Antonio De Ferraris, detto il Galateo suo contemporaneo, parla del cavaliere campano in tono rispettoso ed ammirato: “È meraviglioso come in un così piccolo corpo sia animo tanto grande, e, in lui giovane, prudenza di vecchio, perizia di cose militari, modestia e religione”. E traccia così i contorni di una figura di cavaliere ideale onesto e coraggioso che Massimo D’Azeglio riprenderà nel suo romanzo “Ettore Fieramosca ossia La Disfida di Barletta”. L’intellettuale torinese proprio al futuro rivale francese La Motte, lascia il compito di introdurre il suo protagonista: “…Quel giovine pallido, coi capelli castagni, e non penso d’aver mai veduto un viso d’uomo più bello né più malinconico del suo…” Tocca all’amico Inigo Lopez descriverne il carattere: “A voi piace il suo viso, ed a chi non piacerebbe?
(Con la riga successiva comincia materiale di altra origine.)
(** * A shallow embedding of the [binary] codec (package [binary])

    The development follows the Go sources: [parseTag] (tag resolver),
    [Marshal] / [encodeField] / [encodeStruct] (encoder),
    [Unmarshal] / [UnmarshalPartial] / [decodeField] / [decodeStruct]
    (decoder).  The library calls the package relies on ([binary.Write],
    [binary.Read], [bytes.Reader.Read], [strconv.ParseUint], [reflect]) are
    embedded by what they do on the values the package hands them. *)

From Stdlib Require Import String Ascii.
From Stdlib.Strings Require Import Byte.
From Stdlib Require Import ZArith List Bool Lia.
Import ListNotations.

Local Open Scope string_scope.
Local Open Scope list_scope.
Local Open Scope Z_scope.

(** ** Bytes and little-endian integers *)

Module LE.

Definition Z_of_byte (b : byte) : Z := Z.of_N (Byte.to_N b).

(** [byte(x)]: the conversion keeps the low eight bits. *)
Definition byte_of_Z (z : Z) : byte :=
  match Byte.of_N (Z.to_N (z mod 256)) with
  | Some b => b
  | None => x00
  end.

(** [binary.LittleEndian.PutUintN]: byte [i] is [byte(v >> (8*i))]. *)
Fixpoint le_bytes (w : nat) (n : Z) : list byte :=
  match w with
  | O => []
  | S w' => byte_of_Z n :: le_bytes w' (Z.shiftr n 8)
  end.

(** [binary.LittleEndian.UintN]: the sum of [b[i] << (8*i)]. *)
Fixpoint le_value (bs : list byte) : Z :=
  match bs with
  | [] => 0
  | b :: bs' => Z.lor (Z_of_byte b) (Z.shiftl (le_value bs') 8)
  end.

(** Conversion of an unsigned [8*w]-bit pattern to the signed integer of
    the same width ([int32(u)] and the like). *)
Definition to_signed (w : nat) (u : Z) : Z :=
  if u <? 2 ^ (8 * Z.of_nat w - 1) then u else u - 2 ^ (8 * Z.of_nat w).

(** [uint32(n)] on a non-negative [int]. *)
Definition uint32 (n : Z) : Z := n mod 2 ^ 32.

End LE.
Export LE.

(** ** Errors and results *)

(** The scalar kinds of [reflect.Kind] the two switches name. *)
Inductive scalar : Type :=
| Uint8 | Uint16 | Uint32 | Uint64
| Int8 | Int16 | Int32 | Int64 | Int
| Float32 | Float64
| Bool.

Inductive error : Type :=
| EOF                                   (* io.EOF *)
| ErrUnexpectedEOF                      (* io.ErrUnexpectedEOF *)
| ErrInvalidType                        (* binary.Read / binary.Write on a Go int *)
| ErrUnsupportedType (kind : string)    (* "unsupported type: %s" *)
| ErrNilPointer                         (* "cannot encode nil pointer" *)
| ErrNotPointer                         (* "only pointers are supported for unmarshaling" *)
| ErrNilTarget                          (* "cannot unmarshal into nil pointer" *)
| ErrTrailing (remaining : nat)         (* "warning: %d bytes of data remaining ..." *)
| ErrValue (e : error)                  (* "error (un)marshaling value: %w" *)
| ErrField (name : string) (e : error)  (* "error encoding/decoding/(un)marshaling field %s: %w" *)
| ErrCustom (msg : string)              (* an error of a user codec *)
| Panic.                                (* a reflect panic: value and type disagree *)

Inductive result (A : Type) : Type :=
| Ok (a : A)
| Err (e : error).
Arguments Ok {A} a.
Arguments Err {A} e.

Definition bindR {A B} (r : result A) (k : A -> result B) : result B :=
  match r with
  | Ok a => k a
  | Err e => Err e
  end.

(** The insufficient-data errors of the decoder. *)
Definition insufficient (e : error) : bool :=
  match e with
  | EOF | ErrUnexpectedEOF => true
  | _ => false
  end.

(** ** The decode cursor: [bytes.Reader] *)

(** A [bytes.Reader] is its unread bytes; [buf.Len()] is their number. *)
Definition Reader : Type := list byte.

(** A decoding step returns its result and the reader it leaves. *)
Definition Dec (A : Type) : Type := Reader -> result A * Reader.

Definition ret {A} (a : A) : Dec A := fun r => (Ok a, r).
Definition fail {A} (e : error) : Dec A := fun r => (Err e, r).
Definition bindD {A B} (m : Dec A) (k : A -> Dec B) : Dec B :=
  fun r => match m r with
           | (Ok a, r') => k a r'
           | (Err e, r') => (Err e, r')
           end.

Declare Scope dec_scope.
Delimit Scope dec_scope with dec.
Notation "x <- m ;; k" := (bindD m (fun x => k))
  (at level 61, m at next level, right associativity) : dec_scope.

(** [data = make([]byte, n); _, err = buf.Read(data)]: at the end of the
    input [Read] answers [io.EOF], whatever [n] is; otherwise it copies the
    bytes there are, at most [n], and reports no error.  The buffer keeps
    its zero bytes where nothing was copied. *)
Definition Read (n : nat) : Dec (list byte) :=
  fun r => match r with
           | [] => (Err EOF, r)
           | _ => (Ok (firstn n r ++ repeat x00 (n - length r)), skipn n r)
           end.

(** [io.ReadFull] on [w > 0] bytes, as [binary.Read] calls it: [io.EOF] when
    nothing is left, [io.ErrUnexpectedEOF] (the rest consumed) when fewer
    than [w] bytes are left. *)
Definition ReadFull (w : nat) : Dec (list byte) :=
  fun r => match r with
           | [] => (Err EOF, r)
           | _ => if (length r <? w)%nat then (Err ErrUnexpectedEOF, [])
                  else (Ok (firstn w r), skipn w r)
           end.

(** [binary.Read(buf, binary.LittleEndian, &length)] for a [uint32]. *)
Definition read_uint32 : Dec Z :=
  (bs <- ReadFull 4 ;; ret (le_value bs))%dec.

(** [binary.Write(buf, binary.LittleEndian, length)] for a [uint32]. *)
Definition put_uint32 (n : Z) : list byte := le_bytes 4 n.

(** ** Length-tag resolver: [parseTag] *)

Module Tag.

Definition is_digit (c : ascii) : bool :=
  let n := nat_of_ascii c in (48 <=? n)%nat && (n <=? 57)%nat.

Definition digit (c : ascii) : Z := Z.of_nat (nat_of_ascii c) - 48.

Fixpoint parse_digits (s : string) (acc : Z) : option Z :=
  match s with
  | EmptyString => Some acc
  | String c s' =>
      if is_digit c then parse_digits s' (10 * acc + digit c) else None
  end.

(** [strconv.ParseUint(s, 10, 32)]: a non-empty run of decimal digits whose
    value fits 32 bits. *)
Definition ParseUint32 (s : string) : option Z :=
  match s with
  | EmptyString => None
  | _ => match parse_digits s 0 with
         | Some n => if n <? 2 ^ 32 then Some n else None
         | None => None
         end
  end.

(** [strings.Split(s, ":")]. *)
Fixpoint split_colon (s : string) : list string :=
  match s with
  | EmptyString => [EmptyString]
  | String c s' =>
      if Ascii.eqb c ":"%char then EmptyString :: split_colon s'
      else match split_colon s' with
           | p :: ps => String c p :: ps
           | [] => [String c EmptyString]
           end
  end.

(** [parseTag]: [None] stands for every error the function returns; its
    callers only test [err == nil]. *)
Definition parseTag (tag : string) : option Z :=
  if String.eqb tag "" then None
  else if String.eqb tag "-" then None
  else match ParseUint32 tag with
       | Some n => Some n
       | None =>
           if String.prefix "len:" tag then
             match split_colon tag with
             | [_; p] => ParseUint32 p
             | _ => None
             end
           else None
       end.

End Tag.
Export Tag.


(** ** Types and values

    A [reflect.Value] pairs a type with data.  The switches of the package
    look at the type only ([Kind()], [Type().Elem()], [Type().Len()], the
    struct's field table), so the two are kept apart: [ty] is the type,
    [value] the data.  Pairs that disagree cannot be built in Go; the
    functions answer [Panic] on them.

    A pointer owns its pointee, so the heap is a tree: recursive types and
    aliasing are outside the model.  A defined type is identified with its
    underlying type, except for struct types, which keep their name. *)

Inductive ty : Type :=
| TScalar (k : scalar)
| TString
| TSlice (e : ty)
| TArray (n : nat) (e : ty)
| TStruct (name : string) (fs : fields)
| TPtr (e : ty)
| TUnsupported (kind : string)          (* chan, func, map, interface, ... *)
with fields : Type :=
| FNil
| FCons (name : string) (exported : bool) (tag : string) (t : ty)
        (rest : fields).

Scheme ty_fields_ind := Induction for ty Sort Prop
  with fields_ty_ind := Induction for fields Sort Prop.
Combined Scheme ty_mutind from ty_fields_ind, fields_ty_ind.

(** Integers of every width are a [Z] in the range of their type; a float is
    its IEEE-754 bit pattern ([math.Float32bits], [math.Float64bits]), which
    is all [binary.Write] and [binary.Read] look at; a string is its bytes.
    [VSlice None] is the nil slice and [VPtr None] the nil pointer. *)
#[local] Set Warnings "-register-all".
Inductive value : Type :=
| VBool (b : bool)
| VInt (n : Z)
| VFloat (bits : Z)
| VString (s : list byte)
| VSlice (xs : option (list value))
| VArray (xs : list value)
| VStruct (vs : list value)
| VPtr (p : option value)
| VNone.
Ma cos’è per un uomo la bellezza? Se conosceste l’anima di quel giovane! La nobiltà, la grandezza di quel cuore! Ciò che egli ha osato coll’armi in mano con quell’arrischiato valore che nei più va unito ad una certa ebbrezza, ma in lui all’opposto fra i maggiori pericoli è sempre congiunto a freddo consiglio!… In vita mia ne ho conosciuti di bravi giovani, e alla corte di Spagna e in Francia; ma vi dico da uomo d’onore, un insieme come quell’Italiano, che perdio, riunisce tutto, non l’ho trovato, e non penso di trovarlo più”.
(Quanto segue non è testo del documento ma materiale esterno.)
(** X19.  What a transcription leaves as it was, one-shot or streaming and
    whatever its arguments: the thread count, whether a model is
    loaded, and the model itself.  It calls the engine at most once,
    and only in a build with the engine, with a model loaded, samples
    and a sample rate of 16000; and without a sink object nothing is
    handed to a sink. *)
Theorem transcription_keeps_model_and_threads
    (HAS_WHISPER : bool) (st : globals) (pcm16 : list Z) (sampleRate : Z)
    (languageTag : option string) (translateToEnglish : bool)
    (callbackObj : option jobject) :
  let eff :=
    Java_com_microllm_app_WhisperNative_transcribePcm16Streaming HAS_WHISPER st pcm16
      sampleRate languageTag translateToEnglish callbackObj in
  g_threads (globals_after eff) = g_threads st /\
  Java_com_microllm_app_WhisperNative_isLoaded (globals_after eff)
  = Java_com_microllm_app_WhisperNative_isLoaded st /\
  model <$> g_wctx (globals_after eff) = model <$> g_wctx st /\
  (length (engine_calls eff) <= 1)%nat /\
  (engine_calls eff <> [] ->
   HAS_WHISPER = true /\ is_Some (g_wctx st) /\ pcm16 <> [] /\ sampleRate = 16000) /\
  (callbackObj = None -> sink_calls eff = []).
Proof.
  cbv zeta.
  unfold Java_com_microllm_app_WhisperNative_transcribePcm16Streaming,
    Java_com_microllm_app_WhisperNative_isLoaded.
  destruct HAS_WHISPER; cbn [negb];
    [|cbn; rewrite ?Hctx; repeat split; first [done | lia]].
  destruct (g_wctx st) as [wctx|] eqn:Hctx;
    [|cbn; rewrite ?Hctx; repeat split; first [done | lia]].
  destruct (Z.leb_spec (Z.of_nat (length pcm16)) 0) as [_|Hgt];
    [cbn; rewrite ?Hctx; repeat split; first [done | lia]|].
  destruct (Z.eqb_spec sampleRate 16000) as [->|_]; cbn [negb];
    [|cbn; rewrite ?Hctx; repeat split; first [done | lia]].
  assert (Hne : pcm16 <> []) by (intros ->; cbn in Hgt; lia).
  unfold whisper_full.
  destruct (whisper_full_steps _ _ _) as [steps res].
  destruct callbackObj as [obj|].
  - destruct (run_steps steps _ true _) as [[[w u] calls]|] eqn:Hrun; cbn [bind].
    + apply run_steps_results in Hrun as ->.
      destruct (negb (res =? 0)); cbn; repeat split; first [done | lia | by eauto].
    + cbn. rewrite ?Hctx. cbn. repeat split; first [done | lia | by eauto].
  - rewrite (run_steps_silent steps _ false None) by reflexivity. cbn [bind].
    destruct (negb (res =? 0)); cbn; repeat split; first [done | lia | by eauto].
Qed.

End transcription_results.

(** ** whisper_jni.cpp: loading and sessions *)

Section whisper_sessions.
Import jni whisper_jni transcribe_spec whisper_session.
Context `{whisper_h}.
Ettore Fieramosca al culmine della notorietà inizia ad avere non poche disavventure, in seguito al trattato di pace tra Francia e Spagna, è obbligato a cedere quasi tutti i suoi possedimenti. Per far valere le sue ragioni si reca a Napoli nel 1505, ma in seguito alla sua condotta ribelle nei confronti del Vicerè spagnolo Consalvo da Cordova, che pure gli aveva offerto un indennizzo in denaro, viene rinchiuso in carcere.
I problemi economici e la sua perizia militare lo convincono a offrire la sua esperienza alla Repubblica di Venezia e nel 1512 è di nuovo sul campo di battaglia a Ravenna, contro i nemici di sempre: i Francesi.
Dopo numerose altre audaci imprese Fieramosca sbarca in Spagna dove, secondo alcuni storici finisce i suoi giorni godendosi le ricchezze accumulate, secondo altri, invece giunge nella penisola iberica per cercare i favori della corte spagnola perché ha dato fondo alle sue risorse.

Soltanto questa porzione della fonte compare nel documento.